Alcohol consistently scores high in the above categories. Take, for example, what happens to dopamine levels in the presence of alcohol: In lab rats, these can go up anywhere from 40 to 360 percent when alcohol is the influencing drug.

Or, consider how easily a user can get hooked on alcohol. Almost one in four first-time users of alcohol will reportedly become dependent at some point in their lives.

The Harm That Alcohol Causes: Why It’s Worse Than Heroin, Crack or Marijuana

Then there is the far-reaching damage that alcohol causes. This can be measured both individually and societally, in terms of harm to users and others. Here alcohol outranks all other rivals, including heroin, cocaine and marijuana, as the drug that annually causes the most overall harm.

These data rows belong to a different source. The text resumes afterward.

(* ===== verification/CachePolicy.v ===== *)
(** * What the response cache may store and serve:
    [internal/server/cache_options.go], [cache_policy.go], [cache_vary.go],
    [cache_encoding.go], [cache_entry.go], [cache_variant.go]

    The options, the reading of [Cache-Control], the decision to store a
    response and for how long, the fields a response varies on, the keys an
    entry is stored under, and the check that an entry may answer a request.

    The hash is a parameter: [sha256_hex] stands for the hexadecimal SHA-256 of
    its argument.  Theorems about keys assume that the inputs at hand do not
    collide. *)
From S2P Require Import Prelude GoStrings Http Compression.

(** ** Options *)

Definition DefaultCacheMaxBodySize : Z := 8 * 1024 * 1024.
Definition DefaultCacheMaxVariants : Z := 32.
Definition acceptEncodingHeader : string := "accept-encoding".

Record CacheOptions := mkCacheOptions {
  Enabled : bool;
  MaxBodySize : Z;
  MaxTTL : Z;
  VaryHeaders : list string;
  VaryCookies : list string;
  AllowSetCookie : bool;
  MaxVariants : Z }.

Definition maxBodySize (co : CacheOptions) : Z :=
  if MaxBodySize co <=? 0 then DefaultCacheMaxBodySize else MaxBodySize co.

Definition coversVaryField (co : CacheOptions) (field : string) : bool :=
  str_contains (VaryHeaders co) field.

#[global] Arguments coversVaryField : simpl never.

Definition automaticVary (co : CacheOptions) : bool := 0 <=? MaxVariants co.

Definition maxVariants (co : CacheOptions) : Z :=
  if MaxVariants co <=? 0 then DefaultCacheMaxVariants else MaxVariants co.

Definition normalizeLowercaseNames (names : list string) : list string :=
  foldl (λ acc n, add_name acc (ToLower (TrimSpace n))) [] names.

Definition normalizeCookieNames (names : list string) : list string :=
  foldl (λ acc n, add_name acc (TrimSpace n)) [] names.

How is this so? Take a look:

  • Alcohol leads to more deaths than all other drugs combined. The National Institute on Alcohol Abuse and Alcoholism (NIAA) estimates that alcohol causes 88,000 deaths every year, which is more than the annual number of deaths caused by all other drugs combined. The drug is also the third leading cause of death worldwide.
  • The health-related costs of alcohol far exceed those associated with other drugs. More people enter treatment for alcohol than for any other drug. Then there are the costs of attending to the many alcohol-related injuries that show up in emergency rooms each year—not to mention the exorbitant price society pays for the tragic blight of drunk driving.
  • Alcohol—not marijuana—is the leading “gateway drug” that sets teen users on the path toward long-term drug abuse. So a University of Florida study found last fall. Nearly 90 percent of drug-using high school seniors started with alcohol as early as fifth or sixth grade.

Long-Term Damage of Untreated Alcoholism

Arguably no other drug addiction poses long-term side effects as serious as those associated with an untreated addiction to alcohol. Damage to the body can be permanent and systemic, affecting key organs critical to survival, such as the brain, heart and liver. These eventually weaken and fail, having fallen prey to one or more of a number of terminal and life-threatening conditions caused by heavy drinking. These include:

  • Cirrhosis of the liver
  • Congestive heart failure
  • Stroke
  • High blood pressure
  • Mental illness
  • Cancer

In the last case, the link between high alcohol use and cancer is well-established. Overconsumption of alcohol can lead to a variety of cancers, including cancers of the esophagus, stomach, colon, lungs, liver and prostate.

Despite the extreme dangers of alcohol addiction, recovery is possible through treatment in a rehab facility. Even the most serious alcoholics can get sober with the right support.